Newsweek’s app gives readers the option to subscribe for three or six months. Newsweek’s app gives readers the option to subscribe for three or six months.

But it is unclear how attractive this approach will be to other publishers, because it keeps them from gathering information about their readers.

The magazine industry has had high expectations for the iPad since its release this spring, hoping apps that took advantage of the tablet’s multimedia features could offset the waning fortunes of their print products. For its part, Apple has encouraged this idea.

But publishers soon butted heads with Apple over the issue of subscriptions. Subscribers represent a steady revenue stream for publishers. But magazines also see their subscription rolls as a valuable source of information about their readership, which they use to attract advertisers and new readers. They would also like to be able to bundle print and digital subscriptions.

Apple has been unwilling to provide publishers with information about who is buying their apps. The exact reason is unclear, but Apple values control over its App Store. This summer it rejected an app for Sports Illustrated developed by Time Inc. that included a subscription system where readers would pay Time directly, according to AllThingsD. A Time spokesman said the company was still talking to Apple about how best to handle subscriptions.

Apple has been reportedly working on a plan to cooperate with magazines on subscriptions, but its timetable is unclear. High-profile magazines like Esquire and The New Yorker have recently released apps that require readers to purchase each issue individually.

Newsweek’s app is free to download, and readers then buy the actual content within the app. A single issue costs $2.99, while a three-month subscription costs $9.99 and a six-month subscription is $14.99. Apple receives a 30 percent share of the revenue from these sales. Readers will be able to access issues of the magazine two days before they appear on newsstands.

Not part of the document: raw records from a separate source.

(** A numbering in which nothing fails. *)
Lemma number_run n td digest src now d s :
  (Z.of_nat n < max_calls)%Z → IsLeader s = true → digest ≠ "" → digest ≠ ds_digest d →
  (0 <= (stored_row td s).1 <= Z.of_nat n * src_bound)%Z → ((stored_row td s).2 ≠ "" → 0 < (stored_row td s).1)%Z →
  (0 <= src < src_bound)%Z → (0 <= ds_srcSeq d < src_bound)%Z →
  (d = fresh_durable ∨ (0 < ds_seq d)%Z ∧ (ds_seq d, ds_digest d) = stored_row td s) → resyncAt d = zero_time → retryAt d = zero_time →
  ∃ seq d' s', number td digest src now (d, (s, [])) = ((seq, true), (d', (s', []))) ∧
    agrees (S n) td (Some d', s') ∧ stored_row td s' = (seq, digest) ∧ ds_seq d' = seq ∧
    ((stored_row td s).1 <= seq)%Z ∧ (seq = (stored_row td s).1 ↔ digest = (stored_row td s).2).
Proof.
  intros Hn HL Hne Hdig Hst Hspos Hsrc Hdsrc Hd Hre Hrt. unfold number. rewrite load_run. destruct (stored_row td s) as [stored sd] eqn:Est. cbn [fst snd] in *.
  assert (ds_ok n d) as Hok.
  { split; [|done]. destruct Hd as [->|[? [= -> _]]]; unfold seq_bound, maxStoredSequence, src_bound in *; cbn; lia. }
  assert (0 <= stored <= maxStoredSequence)%Z as Hrange by (unfold maxStoredSequence, src_bound, max_calls in *; lia).
  rewrite !bool_decide_eq_false_2 by lia. cbn [orb]. rewrite (decide_False _ _ Hdig).
  destruct (numbered_as_range n d stored sd digest src Hn Hok Hrange Hsrc) as ([Hlo Hhi] & Hge & Hgt & Hgt').
  set (seq := numbered_as d stored sd digest src) in *.
  assert (seq <= Z.of_nat (S n) * src_bound)%Z as Hbound.
  { unfold seq, numbered_as, src_bound, max_calls in *. destruct (_ && _); [lia|]. rewrite (wrap64_id (src - _)) by (unfold in_int64, two63; lia).
    assert (ds_seq d <= stored)%Z by (destruct Hd as [->|[? [= -> _]]]; cbn; lia).
    set (step := if _ || _ then _ else _). assert (1 <= step < 1048576)%Z.
    { unfold step. destruct (bool_decide_reflect (ds_seq d = 0%Z)), (bool_decide_reflect (src - ds_srcSeq d < 1)%Z); cbn; lia. }
    rewrite wrap64_id by (unfold in_int64, two63; lia). lia. }
  destruct (decide (sd = digest)) as [->|Hsd].
  - assert (seq = stored) as Hseq.
    { destruct Hd as [->|[_ [= _ E]]]; [|by rewrite E in Hdig]. unfold seq, numbered_as. rewrite bool_decide_eq_true_2 by done. cbn. by rewrite orb_true_r. }
    assert (0 < stored)%Z as Hpos by by apply Hspos.
    rewrite decide_True by done. exists seq, (mkDurable seq digest src (retryAt d) (resyncAt d)), s. rewrite Hseq in *.
    split_and!; try done. split; cbn; [done|rewrite Est; cbn; lia|by rewrite Est|]. intros d1 [= <-]. rewrite Est. cbn. done.
  - specialize (Hgt' Hsd). assert (0 < seq)%Z by lia.
    rewrite decide_False by (by intros [_ ?]).
    destruct (save_run td seq digest now s HL) as (s' & Hsave & HL' & Hrow); [by rewrite Est|]. rewrite Hsave.
    exists seq, (mkDurable seq digest src (retryAt d) zero_time), s'. split_and!; try done; [|split; [lia|congruence]].
    split; cbn; [done|rewrite Hrow; cbn; lia|by rewrite Hrow|]. intros d1 [= <-]. rewrite Hrow. cbn. done.
Qed.

Lemma agrees_more n td st : agrees n td st → agrees (S n) td st.
Proof. intros [HL [H0 H1] Hp Hd]. split; [done| |done|done]. unfold src_bound in *. lia. Qed.
(* ===== verification/_CoqProject ===== *)
-Q . S2P
Prelude.v
Effects.v
Ident.v
Config.v
TokenBucket.v
Policy.v
Records.v
Sha256.v
Base64.v
Keys.v
Caches.v
Seam.v
StoreViews.v
Discovery.v
Routes.v
Query.v
Listing.v
Timestamp.v
Cursor.v
Lifecycle.v
Runtime.v
Publisher.v
Scheduler.v
Worker.v
Owner.v
Rounds.v
Sweeper.v
Api.v
Interaction.v
Url.v
Utf8.v
Json.v
Gcm.v
Settings.v
Auth.v
Server.v
Poller.v
Basic.v
Issuer.v
Jwks.v
Claims.v
Verify.v
Cookie.v
Wire.v
Browser.v
Access.v
Proxy.v
Memlimit.v
TlsCert.v
Contexts.v
ClientIssuer.v
TokenCache.v
CacheProcs.v
DurationText.v
PolicyBody.v
UrlText.v
GatewayClient.v
ClientCollect.v
ListingWalk.v
Startup.v
StorePreflight.v
Serve.v
Login.v
System.v
Refinement.v
Liveness.v
(* ===== verification/Prelude.v ===== *)
(** * profgate: verification library (root file)

    profgate is a gateway that lets people fetch pprof profiles from Pods of a
    Kubernetes cluster over HTTP, and that collects merged CPU profiles of whole
    Services on demand and on schedule (PGO Collections).  Several replicas run
    at once; they share nothing but two key-value buckets and an object store of
    NATS.  People reach it with a browser, or with the client of the same
    program.  This library models the Go code under src/internal and
    src/cmd/profgate and proves what makes it correct.

    ** The program and the files

    The PGO side, src/internal/pgo over src/internal/natskv:
    - Ident.v (id.go), Keys.v (key formats of caches.go; SHA-256 in Sha256.v),
      Records.v (record.go), Policy.v and DurationText.v (policy.go), Config.v
      (the PGO block of config/config.go), TokenBucket.v (runtime.go): data,
      their validation and encodings.
    - Effects.v (natskv.go, clock.go): the calls the code makes of the store,
      the clock, the random source, its own locked fields and the log; a
      function that makes them is a program, a tree over every answer.
    - Seam.v, StoreViews.v and StorePreflight.v (natskv/client.go,
      preflight.go): the connection's generation and replay barrier, the
      goroutines of the watches, the generation-bound views, the chunked read of
      an object; the connection of a replica and the probes it makes first.
    - Caches.v (caches.go): the four views folded from the watches, their
      guarded reads, the listing.
    - Runtime.v (runtime.go), Publisher.v (publisher.go), Scheduler.v
      (scheduler.go), Worker.v (worker.go: scan and claim), Owner.v (worker.go:
      the owner loop), Rounds.v (rounds.go), Sweeper.v (sweeper.go): the
      components that write the buckets.

    The HTTP side, src/internal/httpapi and what it asks:
    - Discovery.v (k8s/): which Pods of a Service are targets, why the others
      are not, and the confirmation of one before it is dialled.
    - Routes.v (routes.go, realm.go, the classifications of server.go,
      admit/gate.go), Query.v (profile.go and the selections of config.go),
      Listing.v (listing.go, targets.go, authinfo.go), Timestamp.v and Cursor.v
      (the listing part of pgo_collections.go), PolicyBody.v (the body decoder of
      pgo.go and the policy bodies): the grammar of requests and the bodies of
      answers.
    - Api.v (pgo.go, pgo_collections.go, pgo_policy.go): the handlers of the
      PGO routes, as programs over the calls of Effects.v.
    - Server.v (server.go, auth.go, console.go, audit.go): [ServeHTTP], over an
      interface of calls of its own; Interaction.v is generic in that interface.
    - Proxy.v (proxy/proxy.go): one profile fetched from a Pod and forwarded.

    Authentication, src/internal/auth, and what it is built of:
    - Auth.v (auth.go), Basic.v and Poller.v (basic.go, users.go, poll.go),
      Issuer.v (issuer.go, discovery.go), Jwks.v (jwks.go), Claims.v and Verify.v
      (verify.go, mapping.go), Cookie.v, Wire.v and Browser.v (cookie.go, wire.go,
      browser.go, oidc.go), Access.v (the authenticators under a valid
      configuration).
    - Utf8.v, Base64.v, Json.v, Gcm.v, Url.v and UrlText.v: the parts of the
      standard library this code rests on (encoding/json, AES-256-GCM, net/url).

    The process, src/cmd/profgate and src/internal/config:
    - Settings.v (config.go, users.go: every block and its validation), Memlimit.v
      (memlimit.go), TlsCert.v (tlscert/loader.go), Startup.v (the preflights and
      their retries), Serve.v (serve.go: startup, the event loop, the drain).

    The client, src/internal/client and the verbs of cmd/profgate:
    - Contexts.v (contexts.go), ClientIssuer.v (issuer.go, device.go, refresh.go),
      TokenCache.v and CacheProcs.v (cache.go, refresh.go, expiry.go, login.go, and
      several processes over one cache), GatewayClient.v (client.go, credential.go,
      transport.go), ClientCollect.v and ListingWalk.v (collect.go, wire.go, and
      the walk over the gateway's own listing), Login.v (login.go).

    What is composed of these:
    - Lifecycle.v: the abstract specification of a record's life, and the
      judgement [lawful] each component proves of its programs.
    - System.v: replicas, their goroutines and one bucket with compare-and-swap,
      as a step relation in which calls of any goroutines interleave, acknowledgements
      are lost, replicas crash and watches restart.
    - Refinement.v: the system refines the abstract machine of Collections.
    - Liveness.v: no Collection is stranded.

    ** State and operations

    A struct whose fields a mutex guards is a Record, and a method one step on
    it ([Caches], [PubState], [WorkerState], [client], [Gate], [jwksCache]).  A
    function that calls the outside is a program, one handler, pass or command
    each, with the guards and early returns of the code: a [prog] over the store
    (Effects.v) or an [itx] over an interface of its own (Interaction.v).  A
    theorem about it quantifies over every execution, so over whatever the store,
    the issuer, the gateway and the other replicas answer.  An [int] or a
    [time.Duration] is a Z that wraps at 64 bits where the code can overflow it,
    a [time.Time] a Z of nanoseconds since 1970, a float64 the Standard Library's
    binary64.  An error is a value: [result] for the store, [requestError] for an
    answer, a type of its own per client operation.

    ** What the theorems show

    Each property of the manifest carries its number in its comment.
    - The cluster: the system refines the lifecycle and no goroutine of it
      panics, an ended Collection stays ended, an attempt has one owner, two
      replicas never both act on one lease, every record is well formed, and,
      whatever runs beside it, a scan of a connected and current replica past a
      Collection's grace leaves it ended or moved on.
    - The store connection: a barrier that answers true means every watch has
      replayed under this generation; the caches then are what the server's
      watchers said; on a connection that stays up, in every fair run whose
      watches the server answers, the barrier opens again; a view never shows an
      answer of another generation; a preflight that passes has exercised what
      the gateway will do, and one that fails leaves nothing behind.
    - Each component: the order of a publication's writes and its reservation,
      what a claim and a final update may write, the entry protocol between
      drain, cutoff and owner, the slots of the scheduler, the safety of a
      sweep, what an attempt's result accounts for, the grounds of every API
      answer.
    - The HTTP side: the router means the table; no step of a request runs
      before what it depends on (ready, token placement, authentication, realm,
      allowlist, discovery, slot, confirmation); every request gives back its
      slot and leaves one metrics row with bounded labels; a denied Collection
      is indistinguishable from a missing one; a client that follows the
      listing's tokens reads everything once; a write route accepts exactly the
      bodies its type declares; a fetch is refused whole or forwarded as it came.
    - Authentication: an identity is admitted only on a verified token, a sealed
      session or one password comparison, the keys in force are those of the last
      good refresh, and a session only comes of the transaction that began it.
    - The process: serve's steps in their order, when a replica is ready, and the
      drain within the grace period the configuration asks for.
    - The client: a credential is only sent to the gateway it belongs to, one
      process at a time writes a cache entry, a login is recorded only once the
      gateway has accepted it, the polls are paced, a create settles.
    - Theorems that state defects: [Runtime.LatestCompleted_misses_older],
      [Cursor.minted_cursor_refused], [Browser.login_too_large],
      [ClientCollect.Create_misjudged], and the second half of
      [PolicyBody.override_body_roundtrip].

    ** Bounds and fuel

    Retry loops carry the code's own counts ([cancelAttempts], [receiptReads])
    or a count that its clock bounds: a create makes at most seven attempts
    before its window closes on a clock that does not step back, a lock 301 tries before its timeout.  [pumpChunks] takes as
    fuel the number of chunks of the object, and [pump_complete] shows that
    enough; [follow], [read_pages] and the client's walk take one unit a page, and
    a page is never empty while more follow.  The readers of text (JSON, base64,
    durations, URLs) are bounded by the length of their input.  The owner loop and
    the waiting loop are functions of the list of events their select meets; the
    loop of serve, a poll and a wait of the preflight take fuel and say so in
    their result: a run with no result is one that used it up.  The programs of
    Effects.v and Interaction.v are finite trees.

    ** Parameters

    Code that is not in the repository: the JSON text of stored records ([Wire],
    with the round trip encoding/json documents), nats.go (what it answers and
    delivers), the informer caches and label selectors of client-go,
    [IsDNS1123Label], [IsDNS1123Subdomain] and [IsValidPortName] of apimachinery,
    the pprof codec, go-jose (signatures and key sets), bcrypt, the parsers of key
    pairs and PEM, YAML.  Of net/url the grammar of hosts is an argument, of
    strings.ToLower what lies past ASCII.  [mime.ParseMediaType] is an argument
    where only the outcome matters.  HTTP transports are what they answer.

    ** Not modelled

    The decoding of YAML and the environment overlay (a library's, and the naming
    of its errors); metrics registration, the operations listener and the console's
    files (presentation and glue); the construction of client-go clients and
    informers; the parsing of command lines, help, prompts, rendering and the
    atomic write of a file; the texts of refusals and log lines. *)

From Stdlib Require Export ZArith Lia Bool Ascii.
From Stdlib Require String.
From stdpp Require Export base functions option gmap sets strings sorting pretty countable.
From stdpp Require Export list_relations list.
(** A memory made of two. *)
#[export] Instance has_left {A B C} `{Has A C} : Has (A * B) C :=
  {| the := fun st => the st.1; put := fun c st => (put c st.1, st.2) |}.
#[export] Instance has_right {A B C} `{Has B C} : Has (A * B) C :=
  {| the := fun st => the st.2; put := fun c st => (st.1, put c st.2) |}.
#[export] Instance has_left_laws {A B C} `{HasLaws A C} : HasLaws (A * B) C.
Proof. constructor. intros c st. exact (the_put c st.1). Qed.
#[export] Instance has_right_laws {A B C} `{HasLaws B C} : HasLaws (A * B) C.
Proof. constructor. intros c st. exact (the_put c st.2). Qed.
#[export] Instance apart_left {A B C D} `{Apart A C D} : Apart (A * B) C D.
Proof. constructor. intros c st. exact (apart c st.1). Qed.
#[export] Instance apart_left_right {A B C D} `{Has A C} `{Has B D} : Apart (A * B) C D.
Proof. by constructor. Qed.
#[export] Instance apart_right_left {A B C D} `{Has B C} `{Has A D} : Apart (A * B) C D.
Proof. by constructor. Qed.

The technology to offer the subscriptions was developed by Urban Airship, an Oregon-based company that is working with several other publishers on similar subscription-based apps. The publishers acknowledge that they remain frustrated with the revenue-sharing deal with Apple and with their inability to gather information on their readers. But they said they wanted to move forward with the options available to them.

“I’m not going to say that we love giving a hefty fee to Apple, but they have the customer base,” said Scott Havens, vice president of digital strategy at The Atlantic, which is also developing an app with Urban Airship.

Apple did not respond to a request for comment.

Ned May, an analyst for Outsell, a research firm focused on publishing and technology, said that magazines had also started to look at other options for developing content for tablet computers, partially due to continued frustration around the subscription issue. The cost of developing for multiple platforms is also becoming a concern, he said.

The rise of viable alternatives as Apple’s competitors prepare their own tablets will put pressure on Apple to address publishers’ concerns, said Mr. May, in much the same way that the introduction of the iPad pressured Amazon to respond to complaints from book publishers about the pricing of books for the Kindle.

Hila Dar, the director of product development at Newsweek Digital, said she believed that the conflict between Apple and magazine publishers would be resolved in the near future.

“It will get sorted out one way or another, because we need each other,” she said.